The next morning, sufficiently hungover, we were joined by Udo and another friend, Juda, who came with us to Dusseldorf. The weather was horrible – windy, stinging cold – and there was no one on the streets as we walked through the Ko (a ritzy shopping district) and passed a lot of churches, parliament buildings and overturned chairs and plants. Apparently a huge storm called Emma was supposed to ground planes and uproot trees, but it never came. Instead, we encountered fog and were nearly thrown off-balance from the gusts. The only thing we really visited was the huge tower, from which we could see the empty city. It was so dreary out that it was difficult to enjoy the city. We ate at another American style restaurant before heading back to say goodbye to Gaby and get me to the airport.
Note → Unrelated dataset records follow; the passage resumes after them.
Lemma fmt_loop_emits : forall fuel fmt args pos l ns st,
  fmt_text sprint_symbol fuel fmt args pos = Some (l, ns) -> room_for buf end_ (len l) st -> snd st - buf = pos ->
  fmt_loop buf end_ sprint_symbol fuel fmt args st = Some (puts buf end_ l st, ns).
Proof.
  induction fuel as [|fuel IH]; intros fmt args pos l ns st E Hst Hpos; [done|]. cbn [fmt_text fmt_loop] in *.
  destruct (zget fmt 0) as [c|]; [|done]. cbn [mbind option_bind] in *.
  destruct (c =? 0); [by injection E as <- <-|]. destruct (c =? ch "%"); cbn [negb] in *.
  - destruct (parse_flags _ _) as [[fl f1]|]; [|done]. cbn [mbind option_bind] in *.
    destruct (parse_width _ _ _) as [[[[w fl2] f2] a]|]; [|done]. cbn [mbind option_bind] in *.
    destruct (parse_precision _ _) as [[[p f3] a2]|]; [|done]. cbn [mbind option_bind] in *.
    destruct (parse_qualifier _) as [[q f4]|]; [|done]. cbn [mbind option_bind] in *.
    destruct (zget f4 0) as [c'|]; [|done]. cbn [mbind option_bind] in *.
    destruct (conversion_text _ _ _ _ _ _ _ _ _) as [[[[t a3] f5] n]|] eqn:Ec; [|done]. cbn [mbind option_bind] in *.
    destruct (fmt_text _ _ _ _ _) as [[t' ns']|] eqn:Et; [|done]. cbn [mbind option_bind] in *. injection E as <- <-.
    rewrite (conversion_emits _ _ _ _ _ _ _ _ _ _ _ _ _ Ec) by (done || fits). cbn [mbind option_bind].
    rewrite (IH _ _ _ _ _ _ Et); [|fits|rewrite snd_puts; lia]. cbn [mbind option_bind]. by rewrite puts_app.
  - destruct (fmt_text _ _ _ _ _) as [[t' ns']|] eqn:Et; [|done]. cbn [mbind option_bind] in *. injection E as <- <-.
    rewrite putc_emits by fits. cbn [mbind option_bind].
    rewrite (IH _ _ _ _ _ _ Et); [done|fits|rewrite snd_puts; cbn [length]; lia].
Qed.

End EmitFormat.

(** The bytes there are from [buf] to the end of the buffer, or of the address space. *)
Definition room (buf size : Z) : Z := if 2 ^ 32 <=? buf + size then 2 ^ 32 - 1 - buf else size.

(** What a buffer of [n] bytes holds after [out] is printed. *)
Definition truncated (out m : list Z) (n : Z) : list Z :=
  if n =? 0 then m
  else let k := Z.to_nat (Z.min (len out) (n - 1)) in take k out ++ 0 :: drop (S k) m.

Lemma puts_terminated buf n out m : 0 < n -> n <= len m ->
  (let '(m', p) := puts buf (buf + n) out (m, buf) in
   if p <? buf + n then zset m' (p - buf) 0 else zset m' (buf + n - 1 - buf) 0) = Some (truncated out m n).
Proof.
  intros Hn Hm. rewrite puts_mem by lia. cbv zeta iota beta. rewrite Z.sub_diag, take_0, app_nil_l, Nat.add_0_l.
  replace (buf + n - buf) with n by lia. unfold truncated. rewrite (proj2 (Z.eqb_neq n 0)) by lia.
  destruct (Z.ltb_spec (buf + len out) (buf + n)).
  - replace (buf + len out - buf) with (len out) by lia. rewrite zset_spec by (rewrite length_app, length_drop, length_take; lia).
    rewrite Nat2Z.id. replace (Z.to_nat (Z.min (len out) (n - 1))) with (length out) by lia.
    rewrite !(take_ge out) by lia. rewrite insert_app_r_alt, Nat.sub_diag by lia.
    destruct (drop (length out) m) as [|x r] eqn:E; [apply (f_equal length) in E; rewrite length_drop in E; cbn in E; lia|].
    cbn. do 3 f_equal. apply (f_equal (drop 1)) in E. rewrite drop_drop in E. by rewrite <- Nat.add_1_r.
  - replace (buf + n - 1 - buf) with (n - 1) by lia. rewrite zset_spec by (rewrite length_app, length_drop, length_take; lia).
    replace (Z.min (len out) (n - 1)) with (n - 1) by lia. rewrite length_take.
    replace (Z.to_nat n) with (S (Z.to_nat (n - 1))) by lia. set (k := Z.to_nat (n - 1)). rewrite Nat.min_l by lia.
    rewrite insert_app_l by (rewrite length_take; lia). f_equal.
    destruct (lookup_lt_is_Some_2 out k ltac:(lia)) as [x Hx]. rewrite (take_S_r _ _ _ Hx).
    rewrite insert_app_r_alt by (rewrite length_take; lia). rewrite length_take, Nat.min_l, Nat.sub_diag by lia.
    cbn. by rewrite <- app_assoc.
Qed.


(** Four bytes 8 below the top of the address space and a text of ten characters: the pointer wraps to 0, which
    is below the end, and the ninth character is stored outside of the buffer. *)
Theorem vsnprintf_wraps :
  vsnprintf (fun _ => [0]) (replicate 8 1) (2 ^ 32 - 8) 4 [97; 97; 97; 97; 97; 97; 97; 97; 97; 97; 0] [] = None.
Proof. vm_compute. reflexivity. Qed.

(** ["<%#06x|%-4d|%pI4|%s>"] in 16 bytes. *)
Definition demo_fmt : list Z :=
  [60; 37; 35; 48; 54; 120; 124; 37; 45; 52; 100; 124; 37; 112; 73; 52; 124; 37; 115; 62; 0].


(** ** Reading numbers back *)

Definition val (base : Z) (ds : list Z) (r : Z) : Z := foldl (fun r d => r * base + d) r ds.

Lemma val_rev base ds : val base (rev ds) 0 = of_digits base ds.
Proof.
  unfold val. induction ds as [|d ds IH]; [done|]. cbn [rev of_digits]. rewrite foldl_app, IH. cbn [foldl]. lia.
Qed.

Lemma val_zeros base n ds : val base (replicate n 0 ++ ds) 0 = val base ds 0.
Proof. induction n as [|n IH]; [done|]. exact IH. Qed.

(** A digit is read as its value, in either case. *)
Lemma digit_char_ok locase d : locase = 0 \/ locase = 32 -> 0 <= d < 16 ->
  isxdigit (digit_char locase d) = true /\ digit_value (digit_char locase d) = d /\
  (TOLOWER (digit_char locase d) =? ch "x") = false /\ (is_u8 (digit_char locase d) /\ digit_char locase d <> 0) /\
  (digit_char locase d =? ch "-") = false /\ (digit_char locase d =? ch "0") = (d =? 0).
Proof.
  intros Hl Hd. assert (exists n, (n < 16)%nat /\ d = Z.of_nat n) as (n & Hn & ->) by (exists (Z.to_nat d); lia).
  destruct Hl as [-> | ->]; do 16 (destruct n as [|n]; [repeat split; (reflexivity || discriminate)|]); lia.
Qed.

Lemma wrap_step w base r d : 0 <= w -> wrap w (wrap w r * base + d) = wrap w (r * base + d).
Proof. intros. unfold wrap. by rewrite <- Zplus_mod_idemp_l, Zmult_mod_idemp_l, Zplus_mod_idemp_l. Qed.

Lemma val_wrap w base ds : 0 <= w -> forall r, wrap w (val base ds (wrap w r)) = wrap w (val base ds r).
Proof.
  intros Hw. induction ds as [|d ds IH]; intros r; cbn [val foldl].
  - unfold wrap. by rewrite Zmod_mod.
  - fold (val base ds (wrap w r * base + d)) (val base ds (r * base + d)).
    rewrite <- IH, wrap_step, IH by done. done.
Qed.
(** What the scan has chosen describes the first best victim so far. *)
Lemma select_victim min_adj procs :
  match foldl (consider min_adj) None procs with
  | None => Forall (fun p => eligible min_adj p = false) procs
  | Some (p, s, a) => exists v, victim min_adj procs v /\ p = pid v /\ s = task_size v /\ a = oomkilladj v
  end.
Proof.
  induction procs as [|p procs IH] using rev_ind; [by constructor|]. rewrite foldl_app. cbn [foldl].
  destruct (eligible min_adj p) eqn:Ep.
  - rewrite consider_take by done. destruct (foldl (consider min_adj) None procs) as [[[q s] a]|].
    + destruct IH as (v & (b & c & -> & Hv & Hb & Hc) & -> & -> & ->).
      destruct ((oomkilladj p <? oomkilladj v) || _) eqn:E.
      * exists v. split; [|done]. exists b, (c ++ [p]). rewrite <- app_assoc. split_and!; try done.
        apply Forall_app; split; [done|]. constructor; [|done]. intros _. unfold worse_eq.
        apply orb_true_iff in E as [E|E]; [rewrite Z.ltb_lt in E; lia|]. rewrite andb_true_iff, Z.eqb_eq, Z.leb_le in E. lia.
      * exists p. split; [|done]. exists (b ++ v :: c), []. split_and!; try done.
        apply orb_false_iff in E as [E1 E2]. rewrite Z.ltb_ge in E1. rewrite andb_false_iff, Z.eqb_neq, Z.leb_gt in E2.
        apply Forall_app; split; [|constructor].
        -- apply (Forall_impl _ _ _ Hb). unfold worse. intros q Hq Hel. specialize (Hq Hel). lia.
        -- intros _. unfold worse. lia.
        -- apply (Forall_impl _ _ _ Hc). unfold worse, worse_eq. intros q Hq Hel. specialize (Hq Hel). lia.
    + exists p. split; [|done]. exists procs, []. split_and!; try done.
      apply (Forall_impl _ _ _ IH). intros q ->. done.
  - rewrite consider_skip by done. destruct (foldl (consider min_adj) None procs) as [[[q s] a]|].
    + destruct IH as (v & (b & c & -> & Hv & Hb & Hc) & Hpq). exists v. split; [|done].
      exists b, (c ++ [p]). rewrite <- app_assoc. split_and!; try done. apply Forall_app; split; [done|]. constructor; [|done].
      by rewrite Ep.
    + apply Forall_app. by split; [|constructor].
Qed.

(** ** The thresholds *)

(** The sizes that the module parameters can have. *)
Definition lowmem_wf (st : lowmem) : Prop :=
  length (lowmem_adj st) = 6%nat /\ length (lowmem_minfree st) = 6%nat.

Definition thresholds (st : lowmem) : Z := Z.min 6 (Z.min (lowmem_adj_size st) (lowmem_minfree_size st)).

(** The entry in force: the first threshold the cached pages are below. *)
Definition threshold_at (st : lowmem) (other_file i : Z) : Prop :=
  0 <= i < thresholds st /\ other_file < zat (lowmem_minfree st) i /\
  forall j, 0 <= j < i -> zat (lowmem_minfree st) j <= other_file.

Lemma find_min_adj_ok st n other_file : lowmem_wf st -> n <= 6 -> forall fuel i, 0 <= i -> n - i <= Z.of_nat fuel ->
  exists r, find_min_adj fuel st i n other_file = Some r /\
    ((exists k, i <= k < n /\ u32 other_file < zat (lowmem_minfree st) k /\
        (forall j, i <= j < k -> zat (lowmem_minfree st) j <= u32 other_file) /\ r = zat (lowmem_adj st) k) \/
     (forall j, i <= j < n -> zat (lowmem_minfree st) j <= u32 other_file) /\ r = OOM_ADJUST_MAX + 1).
Proof.
  intros [Ha Hm] Hn. induction fuel as [|fuel IH]; intros i Hi Hf; cbn [find_min_adj]; destruct (Z.ltb_spec i n); try lia;
    try (eexists; split; [reflexivity|]; right; split; [intros; lia|done]).
  rewrite (zget_zat (lowmem_minfree st)), (zget_zat (lowmem_adj st)) by lia. cbn [mbind option_bind].
  destruct (u32 other_file <? zat (lowmem_minfree st) i) eqn:E; [apply Z.ltb_lt in E|apply Z.ltb_ge in E].
  - eexists. split; [reflexivity|]. left. exists i. split_and!; (lia || done || (intros; lia)).
  - destruct (IH (i + 1) ltac:(lia) ltac:(lia)) as (r & -> & [(k & Hk & Hlt & Hj & ->)|[Hj ->]]); eexists; (split; [reflexivity|]).
    + left. exists k. split_and!; try (lia || done). intros j Hj'. destruct (Z.eq_dec j i) as [->|]; [lia|]. apply Hj. lia.
    + right. split; [|done]. intros j Hj'. destruct (Z.eq_dec j i) as [->|]; [lia|]. apply Hj. lia.
Qed.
I was really sad to say goodbye to her mom, who had made me food for the plane and sincerely thanked me for being a good friend to Eva when she was lonely and had no one. Juda, Julia and Eva drove me back to Weeze and stayed until Eva’s car nearly got towed. I was ready to be back in sunshine and to not feel like an idiot for not knowing the language, but I had a kind of empty feeling for leaving Eva again.

When I got back to Sevilla, I could feel the warmth upon exiting the airplane and finally smell the azahar, the smell of the orange trees once the fruit falls. I fell in love with the city again after having some doubts about staying here.

Sanne and I took advantage of the sun and nearly 75 degree heat by heading down to Cadiz on Sunday. The beach was swamped with people, but seeing the city in the daytime not wasted and full of broken bottles nor windy and rainy was spectacular. It’s a wonderful place. And having a picnic on the beach, getting really pink and enjoying the quiet trash of waves was the perfect way to end the weekend.